BEGIN

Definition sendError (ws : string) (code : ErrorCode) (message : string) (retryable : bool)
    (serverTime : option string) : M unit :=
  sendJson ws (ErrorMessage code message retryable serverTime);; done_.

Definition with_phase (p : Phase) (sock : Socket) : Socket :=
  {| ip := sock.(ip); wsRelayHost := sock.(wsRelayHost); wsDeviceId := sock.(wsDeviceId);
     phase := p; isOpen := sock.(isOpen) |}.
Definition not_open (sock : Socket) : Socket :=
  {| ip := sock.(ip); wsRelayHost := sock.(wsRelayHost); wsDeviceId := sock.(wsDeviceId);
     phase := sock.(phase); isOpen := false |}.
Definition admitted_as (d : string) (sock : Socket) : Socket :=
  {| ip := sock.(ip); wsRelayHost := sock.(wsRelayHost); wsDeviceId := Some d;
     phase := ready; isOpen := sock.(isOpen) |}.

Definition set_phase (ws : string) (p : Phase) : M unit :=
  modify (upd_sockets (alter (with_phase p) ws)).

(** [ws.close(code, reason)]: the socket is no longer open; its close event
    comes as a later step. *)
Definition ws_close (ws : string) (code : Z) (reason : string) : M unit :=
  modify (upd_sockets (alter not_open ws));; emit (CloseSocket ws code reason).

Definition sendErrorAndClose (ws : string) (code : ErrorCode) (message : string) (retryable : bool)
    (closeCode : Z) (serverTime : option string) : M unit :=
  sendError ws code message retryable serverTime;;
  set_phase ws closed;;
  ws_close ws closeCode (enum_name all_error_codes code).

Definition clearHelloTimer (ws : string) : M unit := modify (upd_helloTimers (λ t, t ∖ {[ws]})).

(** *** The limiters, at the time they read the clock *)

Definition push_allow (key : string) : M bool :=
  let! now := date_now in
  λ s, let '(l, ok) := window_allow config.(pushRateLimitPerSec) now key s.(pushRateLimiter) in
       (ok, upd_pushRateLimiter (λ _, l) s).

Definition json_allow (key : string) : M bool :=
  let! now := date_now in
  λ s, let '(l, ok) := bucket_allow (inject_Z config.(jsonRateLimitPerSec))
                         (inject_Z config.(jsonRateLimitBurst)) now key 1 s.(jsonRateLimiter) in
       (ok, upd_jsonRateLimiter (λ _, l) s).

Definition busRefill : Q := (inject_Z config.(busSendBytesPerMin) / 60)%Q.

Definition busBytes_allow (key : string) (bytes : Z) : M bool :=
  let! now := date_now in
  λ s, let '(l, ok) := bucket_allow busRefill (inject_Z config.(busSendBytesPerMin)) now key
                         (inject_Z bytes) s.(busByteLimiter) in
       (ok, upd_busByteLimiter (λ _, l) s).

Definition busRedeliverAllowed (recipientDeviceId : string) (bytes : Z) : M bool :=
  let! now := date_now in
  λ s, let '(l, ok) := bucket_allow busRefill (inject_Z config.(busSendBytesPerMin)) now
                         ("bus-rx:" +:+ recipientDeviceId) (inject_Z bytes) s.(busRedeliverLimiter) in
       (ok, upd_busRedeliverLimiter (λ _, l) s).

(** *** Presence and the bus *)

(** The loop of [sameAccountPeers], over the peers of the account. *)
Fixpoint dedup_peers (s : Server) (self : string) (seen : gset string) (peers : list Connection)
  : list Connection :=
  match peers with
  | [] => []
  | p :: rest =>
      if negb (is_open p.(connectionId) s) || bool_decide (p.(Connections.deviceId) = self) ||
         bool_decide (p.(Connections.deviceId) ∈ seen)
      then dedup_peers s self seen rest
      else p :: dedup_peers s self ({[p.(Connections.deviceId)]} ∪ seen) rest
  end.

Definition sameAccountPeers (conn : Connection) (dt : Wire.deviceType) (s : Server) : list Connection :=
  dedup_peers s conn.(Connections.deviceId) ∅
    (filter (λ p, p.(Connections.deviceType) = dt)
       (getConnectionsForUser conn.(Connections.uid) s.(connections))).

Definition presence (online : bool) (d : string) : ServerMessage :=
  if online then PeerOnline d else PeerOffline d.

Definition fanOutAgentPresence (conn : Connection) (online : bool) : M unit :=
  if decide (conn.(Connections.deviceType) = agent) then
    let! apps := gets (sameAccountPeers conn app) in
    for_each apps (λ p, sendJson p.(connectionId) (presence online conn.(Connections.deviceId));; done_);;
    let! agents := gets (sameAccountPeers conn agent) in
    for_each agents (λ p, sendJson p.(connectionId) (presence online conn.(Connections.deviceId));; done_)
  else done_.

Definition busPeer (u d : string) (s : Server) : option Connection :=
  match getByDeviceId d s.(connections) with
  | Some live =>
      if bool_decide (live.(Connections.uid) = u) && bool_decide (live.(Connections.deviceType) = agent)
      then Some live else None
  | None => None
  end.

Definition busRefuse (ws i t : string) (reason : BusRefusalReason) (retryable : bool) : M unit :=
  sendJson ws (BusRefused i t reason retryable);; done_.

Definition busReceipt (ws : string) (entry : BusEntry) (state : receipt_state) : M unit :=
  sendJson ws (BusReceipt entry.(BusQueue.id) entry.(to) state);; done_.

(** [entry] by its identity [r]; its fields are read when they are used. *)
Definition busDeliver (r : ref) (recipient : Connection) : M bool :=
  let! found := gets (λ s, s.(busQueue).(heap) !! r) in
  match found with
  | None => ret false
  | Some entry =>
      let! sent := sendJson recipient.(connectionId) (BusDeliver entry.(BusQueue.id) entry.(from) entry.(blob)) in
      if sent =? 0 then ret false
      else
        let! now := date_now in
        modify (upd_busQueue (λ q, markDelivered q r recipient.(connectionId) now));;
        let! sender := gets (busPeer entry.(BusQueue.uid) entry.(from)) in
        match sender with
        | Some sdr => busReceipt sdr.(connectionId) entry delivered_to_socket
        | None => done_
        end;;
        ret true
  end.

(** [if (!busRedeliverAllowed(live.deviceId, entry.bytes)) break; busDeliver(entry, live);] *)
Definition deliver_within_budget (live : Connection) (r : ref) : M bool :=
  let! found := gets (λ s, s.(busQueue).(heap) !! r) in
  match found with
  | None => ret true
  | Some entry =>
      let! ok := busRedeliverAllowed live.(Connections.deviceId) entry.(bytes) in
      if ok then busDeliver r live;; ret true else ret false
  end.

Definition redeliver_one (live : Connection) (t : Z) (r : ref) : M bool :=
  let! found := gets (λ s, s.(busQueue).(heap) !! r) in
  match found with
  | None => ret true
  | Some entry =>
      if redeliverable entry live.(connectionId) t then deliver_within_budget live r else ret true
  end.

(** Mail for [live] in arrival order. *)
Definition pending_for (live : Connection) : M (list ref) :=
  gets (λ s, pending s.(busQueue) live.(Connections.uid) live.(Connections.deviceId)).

END

**Requirement**
Sift the data above for lines with "self", then copy each one.

**Expected answer**
Fixpoint dedup_peers (s : Server) (self : string) (seen : gset string) (peers : list Connection)
      if negb (is_open p.(connectionId) s) || bool_decide (p.(Connections.deviceId) = self) ||
      then dedup_peers s self seen rest
      else p :: dedup_peers s self ({[p.(Connections.deviceId)]} ∪ seen) rest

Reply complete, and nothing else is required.